Read through the listing and copy every line that contains the word "AxiosError".

--- START ---

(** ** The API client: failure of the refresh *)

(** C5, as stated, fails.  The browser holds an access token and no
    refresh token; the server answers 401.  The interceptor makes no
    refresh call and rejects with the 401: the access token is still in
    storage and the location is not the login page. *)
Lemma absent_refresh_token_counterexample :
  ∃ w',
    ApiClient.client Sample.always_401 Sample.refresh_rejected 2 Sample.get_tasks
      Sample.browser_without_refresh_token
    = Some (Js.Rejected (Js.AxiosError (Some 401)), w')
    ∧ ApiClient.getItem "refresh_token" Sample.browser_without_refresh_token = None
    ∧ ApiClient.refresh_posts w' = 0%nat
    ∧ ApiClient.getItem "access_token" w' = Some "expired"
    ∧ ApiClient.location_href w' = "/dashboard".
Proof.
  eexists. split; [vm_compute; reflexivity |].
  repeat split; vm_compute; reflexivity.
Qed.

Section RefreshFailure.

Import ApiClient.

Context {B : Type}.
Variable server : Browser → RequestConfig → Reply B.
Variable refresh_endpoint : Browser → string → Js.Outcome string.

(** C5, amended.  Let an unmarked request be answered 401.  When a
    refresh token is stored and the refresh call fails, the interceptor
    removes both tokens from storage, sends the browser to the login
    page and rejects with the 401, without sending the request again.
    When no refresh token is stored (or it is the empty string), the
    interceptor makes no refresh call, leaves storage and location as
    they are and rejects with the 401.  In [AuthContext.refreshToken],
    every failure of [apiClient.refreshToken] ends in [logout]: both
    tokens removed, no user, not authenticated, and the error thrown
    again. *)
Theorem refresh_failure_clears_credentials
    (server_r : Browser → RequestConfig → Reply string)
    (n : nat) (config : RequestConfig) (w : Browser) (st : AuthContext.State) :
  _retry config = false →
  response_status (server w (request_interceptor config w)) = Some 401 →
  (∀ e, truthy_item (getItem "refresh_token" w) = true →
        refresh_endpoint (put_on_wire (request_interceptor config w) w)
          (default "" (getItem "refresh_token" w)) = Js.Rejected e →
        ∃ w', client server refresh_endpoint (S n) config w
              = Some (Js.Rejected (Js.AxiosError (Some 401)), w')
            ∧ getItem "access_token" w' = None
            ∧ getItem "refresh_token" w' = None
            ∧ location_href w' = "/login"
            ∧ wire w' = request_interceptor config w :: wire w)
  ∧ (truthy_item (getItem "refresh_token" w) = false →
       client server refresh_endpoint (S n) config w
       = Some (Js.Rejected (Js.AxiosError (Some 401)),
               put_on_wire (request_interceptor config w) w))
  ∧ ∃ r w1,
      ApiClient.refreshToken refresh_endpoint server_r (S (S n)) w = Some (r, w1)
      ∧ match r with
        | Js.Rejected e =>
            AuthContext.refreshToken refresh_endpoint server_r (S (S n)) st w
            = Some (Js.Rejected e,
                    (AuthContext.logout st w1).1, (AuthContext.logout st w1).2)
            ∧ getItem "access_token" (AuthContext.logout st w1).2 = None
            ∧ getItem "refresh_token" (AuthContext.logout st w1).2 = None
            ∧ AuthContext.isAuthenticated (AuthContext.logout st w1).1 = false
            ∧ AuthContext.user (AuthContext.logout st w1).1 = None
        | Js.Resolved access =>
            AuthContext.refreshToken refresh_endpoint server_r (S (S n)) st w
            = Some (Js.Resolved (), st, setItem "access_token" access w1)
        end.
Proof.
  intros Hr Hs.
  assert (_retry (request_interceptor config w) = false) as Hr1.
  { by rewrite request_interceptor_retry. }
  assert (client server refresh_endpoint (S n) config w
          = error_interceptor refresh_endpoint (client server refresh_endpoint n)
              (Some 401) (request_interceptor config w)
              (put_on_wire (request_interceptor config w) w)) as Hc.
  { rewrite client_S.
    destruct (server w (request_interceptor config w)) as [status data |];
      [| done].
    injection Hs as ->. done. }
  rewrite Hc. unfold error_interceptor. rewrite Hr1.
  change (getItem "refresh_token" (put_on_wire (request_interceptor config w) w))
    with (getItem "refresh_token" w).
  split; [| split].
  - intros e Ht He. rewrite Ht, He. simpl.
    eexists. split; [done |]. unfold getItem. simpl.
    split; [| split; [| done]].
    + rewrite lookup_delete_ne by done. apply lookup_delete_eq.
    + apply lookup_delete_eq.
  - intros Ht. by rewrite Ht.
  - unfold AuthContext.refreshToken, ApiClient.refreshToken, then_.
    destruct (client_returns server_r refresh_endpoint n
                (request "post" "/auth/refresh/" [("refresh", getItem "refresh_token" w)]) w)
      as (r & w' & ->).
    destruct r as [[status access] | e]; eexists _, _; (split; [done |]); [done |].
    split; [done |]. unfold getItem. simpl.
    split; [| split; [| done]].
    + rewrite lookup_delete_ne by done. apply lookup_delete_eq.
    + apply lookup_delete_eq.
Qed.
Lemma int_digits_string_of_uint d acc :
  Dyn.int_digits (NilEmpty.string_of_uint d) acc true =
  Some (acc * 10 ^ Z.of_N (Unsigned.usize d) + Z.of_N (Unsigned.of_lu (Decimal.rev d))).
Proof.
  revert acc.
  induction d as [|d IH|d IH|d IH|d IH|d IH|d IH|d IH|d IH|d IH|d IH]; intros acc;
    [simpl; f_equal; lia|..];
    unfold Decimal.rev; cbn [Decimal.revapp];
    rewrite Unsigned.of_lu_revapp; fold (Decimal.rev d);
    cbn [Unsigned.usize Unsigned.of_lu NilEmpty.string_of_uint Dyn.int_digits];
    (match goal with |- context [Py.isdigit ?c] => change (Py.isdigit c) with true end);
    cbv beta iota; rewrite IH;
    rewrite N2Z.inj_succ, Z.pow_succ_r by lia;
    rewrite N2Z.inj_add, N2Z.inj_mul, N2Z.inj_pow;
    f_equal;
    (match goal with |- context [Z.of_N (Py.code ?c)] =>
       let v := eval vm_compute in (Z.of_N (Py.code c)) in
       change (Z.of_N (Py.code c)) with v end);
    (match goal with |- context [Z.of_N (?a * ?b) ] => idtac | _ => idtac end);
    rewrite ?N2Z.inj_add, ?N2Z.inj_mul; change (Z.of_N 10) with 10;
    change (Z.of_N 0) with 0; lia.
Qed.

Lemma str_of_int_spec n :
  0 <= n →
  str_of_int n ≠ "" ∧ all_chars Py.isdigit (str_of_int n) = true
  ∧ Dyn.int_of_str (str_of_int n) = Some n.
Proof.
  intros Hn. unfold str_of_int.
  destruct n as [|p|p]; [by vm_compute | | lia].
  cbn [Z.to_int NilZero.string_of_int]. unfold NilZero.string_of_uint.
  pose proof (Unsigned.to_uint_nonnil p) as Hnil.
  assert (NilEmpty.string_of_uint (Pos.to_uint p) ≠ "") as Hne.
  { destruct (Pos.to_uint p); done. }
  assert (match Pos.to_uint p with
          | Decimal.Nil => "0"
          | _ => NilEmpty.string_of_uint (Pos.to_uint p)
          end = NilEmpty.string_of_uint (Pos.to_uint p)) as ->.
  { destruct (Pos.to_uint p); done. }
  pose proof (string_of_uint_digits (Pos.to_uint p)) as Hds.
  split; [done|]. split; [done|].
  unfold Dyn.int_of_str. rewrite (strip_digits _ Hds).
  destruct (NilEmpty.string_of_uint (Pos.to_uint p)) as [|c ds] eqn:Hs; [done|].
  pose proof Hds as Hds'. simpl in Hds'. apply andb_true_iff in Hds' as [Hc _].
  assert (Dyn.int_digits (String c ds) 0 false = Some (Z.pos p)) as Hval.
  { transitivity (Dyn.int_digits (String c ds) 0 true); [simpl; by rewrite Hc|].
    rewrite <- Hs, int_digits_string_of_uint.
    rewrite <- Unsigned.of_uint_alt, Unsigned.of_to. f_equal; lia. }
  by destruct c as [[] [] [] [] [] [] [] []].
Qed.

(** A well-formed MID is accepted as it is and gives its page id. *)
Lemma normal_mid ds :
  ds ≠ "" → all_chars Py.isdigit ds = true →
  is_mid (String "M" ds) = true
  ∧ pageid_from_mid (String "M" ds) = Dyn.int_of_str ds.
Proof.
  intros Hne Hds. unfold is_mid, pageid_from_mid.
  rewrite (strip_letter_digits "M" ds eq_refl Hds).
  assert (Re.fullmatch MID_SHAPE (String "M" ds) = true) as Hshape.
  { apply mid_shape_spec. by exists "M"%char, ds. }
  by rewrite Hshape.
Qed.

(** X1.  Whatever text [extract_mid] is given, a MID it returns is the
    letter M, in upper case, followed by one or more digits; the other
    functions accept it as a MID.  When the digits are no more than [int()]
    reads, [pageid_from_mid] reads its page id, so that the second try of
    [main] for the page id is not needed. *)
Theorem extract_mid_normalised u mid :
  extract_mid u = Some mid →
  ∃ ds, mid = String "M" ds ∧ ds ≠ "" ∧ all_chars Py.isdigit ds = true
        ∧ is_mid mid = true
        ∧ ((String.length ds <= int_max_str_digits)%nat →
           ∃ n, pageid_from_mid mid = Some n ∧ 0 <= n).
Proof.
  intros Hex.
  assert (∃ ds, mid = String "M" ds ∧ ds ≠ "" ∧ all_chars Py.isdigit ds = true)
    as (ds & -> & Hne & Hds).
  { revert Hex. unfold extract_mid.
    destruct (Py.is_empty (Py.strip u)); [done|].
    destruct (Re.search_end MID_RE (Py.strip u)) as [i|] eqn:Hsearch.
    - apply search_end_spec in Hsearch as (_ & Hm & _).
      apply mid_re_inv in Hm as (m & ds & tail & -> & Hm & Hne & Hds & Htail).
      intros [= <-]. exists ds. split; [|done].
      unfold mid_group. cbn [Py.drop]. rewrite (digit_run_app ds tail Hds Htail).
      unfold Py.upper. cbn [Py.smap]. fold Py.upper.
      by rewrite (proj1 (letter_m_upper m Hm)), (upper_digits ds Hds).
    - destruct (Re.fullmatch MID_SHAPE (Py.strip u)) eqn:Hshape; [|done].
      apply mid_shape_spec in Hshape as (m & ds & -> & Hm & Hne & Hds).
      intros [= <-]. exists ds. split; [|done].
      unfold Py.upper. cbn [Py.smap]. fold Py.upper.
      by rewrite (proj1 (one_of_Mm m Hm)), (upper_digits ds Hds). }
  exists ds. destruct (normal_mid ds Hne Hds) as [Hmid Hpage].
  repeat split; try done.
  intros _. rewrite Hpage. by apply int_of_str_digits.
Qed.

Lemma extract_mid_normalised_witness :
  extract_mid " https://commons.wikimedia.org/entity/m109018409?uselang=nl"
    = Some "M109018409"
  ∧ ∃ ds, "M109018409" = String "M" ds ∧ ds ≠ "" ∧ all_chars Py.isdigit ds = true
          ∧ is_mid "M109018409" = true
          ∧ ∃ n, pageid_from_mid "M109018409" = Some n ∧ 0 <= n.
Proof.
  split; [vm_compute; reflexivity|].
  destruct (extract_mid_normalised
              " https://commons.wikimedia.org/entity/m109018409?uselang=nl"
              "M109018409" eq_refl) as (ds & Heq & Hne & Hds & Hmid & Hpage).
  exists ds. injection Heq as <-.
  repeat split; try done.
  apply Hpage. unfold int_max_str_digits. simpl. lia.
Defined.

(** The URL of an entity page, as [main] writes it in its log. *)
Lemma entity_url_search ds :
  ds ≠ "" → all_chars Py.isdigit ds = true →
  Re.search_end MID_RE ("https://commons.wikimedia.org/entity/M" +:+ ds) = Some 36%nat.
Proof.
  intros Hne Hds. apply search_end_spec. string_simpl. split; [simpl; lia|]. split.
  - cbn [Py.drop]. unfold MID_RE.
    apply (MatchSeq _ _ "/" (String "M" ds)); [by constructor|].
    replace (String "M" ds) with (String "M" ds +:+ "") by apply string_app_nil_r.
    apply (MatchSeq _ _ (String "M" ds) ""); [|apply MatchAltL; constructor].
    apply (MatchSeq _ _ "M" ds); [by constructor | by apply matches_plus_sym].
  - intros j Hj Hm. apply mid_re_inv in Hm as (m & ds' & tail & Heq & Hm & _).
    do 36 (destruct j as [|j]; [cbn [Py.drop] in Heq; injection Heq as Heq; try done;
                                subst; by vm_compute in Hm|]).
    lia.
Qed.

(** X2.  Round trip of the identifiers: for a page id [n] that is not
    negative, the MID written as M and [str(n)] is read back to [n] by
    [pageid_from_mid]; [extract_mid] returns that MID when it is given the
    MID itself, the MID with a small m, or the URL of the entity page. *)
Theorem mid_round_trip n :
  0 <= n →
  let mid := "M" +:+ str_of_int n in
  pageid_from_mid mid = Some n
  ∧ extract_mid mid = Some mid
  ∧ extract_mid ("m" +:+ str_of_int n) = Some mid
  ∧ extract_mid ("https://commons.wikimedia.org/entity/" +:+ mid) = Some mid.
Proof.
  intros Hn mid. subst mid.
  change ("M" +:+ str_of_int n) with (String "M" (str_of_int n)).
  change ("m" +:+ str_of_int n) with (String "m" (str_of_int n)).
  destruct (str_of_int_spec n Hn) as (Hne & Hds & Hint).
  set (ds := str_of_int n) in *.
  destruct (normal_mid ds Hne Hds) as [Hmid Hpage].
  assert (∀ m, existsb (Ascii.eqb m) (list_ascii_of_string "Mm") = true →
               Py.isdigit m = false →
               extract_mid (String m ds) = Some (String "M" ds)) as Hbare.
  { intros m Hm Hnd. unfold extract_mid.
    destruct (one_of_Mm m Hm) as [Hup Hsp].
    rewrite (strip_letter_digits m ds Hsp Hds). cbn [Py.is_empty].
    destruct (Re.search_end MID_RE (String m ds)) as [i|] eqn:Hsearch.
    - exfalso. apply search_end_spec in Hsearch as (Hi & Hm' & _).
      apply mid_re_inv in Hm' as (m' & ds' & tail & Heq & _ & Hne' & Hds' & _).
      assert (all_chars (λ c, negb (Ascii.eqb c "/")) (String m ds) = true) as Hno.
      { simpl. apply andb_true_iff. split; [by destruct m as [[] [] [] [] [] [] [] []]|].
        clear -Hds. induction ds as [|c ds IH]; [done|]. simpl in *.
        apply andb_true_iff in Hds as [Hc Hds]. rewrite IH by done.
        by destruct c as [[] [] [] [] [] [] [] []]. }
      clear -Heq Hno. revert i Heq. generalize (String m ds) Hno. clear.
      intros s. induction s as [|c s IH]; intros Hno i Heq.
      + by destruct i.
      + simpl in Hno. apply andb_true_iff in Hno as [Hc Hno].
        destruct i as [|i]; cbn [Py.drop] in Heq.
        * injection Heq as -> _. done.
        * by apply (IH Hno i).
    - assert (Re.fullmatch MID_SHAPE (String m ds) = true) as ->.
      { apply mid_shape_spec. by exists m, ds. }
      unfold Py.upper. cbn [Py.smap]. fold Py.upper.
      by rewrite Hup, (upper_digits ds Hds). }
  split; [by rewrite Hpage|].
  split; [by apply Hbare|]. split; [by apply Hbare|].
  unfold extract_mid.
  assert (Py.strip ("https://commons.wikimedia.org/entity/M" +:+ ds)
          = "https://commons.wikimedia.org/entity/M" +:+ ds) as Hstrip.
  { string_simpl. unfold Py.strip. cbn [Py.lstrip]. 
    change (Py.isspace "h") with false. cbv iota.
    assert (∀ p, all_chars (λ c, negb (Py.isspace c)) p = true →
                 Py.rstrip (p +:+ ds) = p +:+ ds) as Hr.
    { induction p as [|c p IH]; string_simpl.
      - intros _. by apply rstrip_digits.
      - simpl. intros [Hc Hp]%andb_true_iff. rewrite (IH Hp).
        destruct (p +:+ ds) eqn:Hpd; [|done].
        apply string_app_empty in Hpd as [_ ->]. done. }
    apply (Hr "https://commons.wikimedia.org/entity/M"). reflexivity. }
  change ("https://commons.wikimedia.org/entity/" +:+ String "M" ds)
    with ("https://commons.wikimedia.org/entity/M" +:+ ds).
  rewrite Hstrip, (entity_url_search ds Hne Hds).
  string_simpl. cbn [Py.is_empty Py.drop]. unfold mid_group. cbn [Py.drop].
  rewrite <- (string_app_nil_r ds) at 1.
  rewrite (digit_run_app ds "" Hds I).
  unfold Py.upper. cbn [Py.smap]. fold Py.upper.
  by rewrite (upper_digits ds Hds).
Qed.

--- END ---

OUTPUT OF THE TASK =
    = Some (Js.Rejected (Js.AxiosError (Some 401)), w')
              = Some (Js.Rejected (Js.AxiosError (Some 401)), w')
       = Some (Js.Rejected (Js.AxiosError (Some 401)),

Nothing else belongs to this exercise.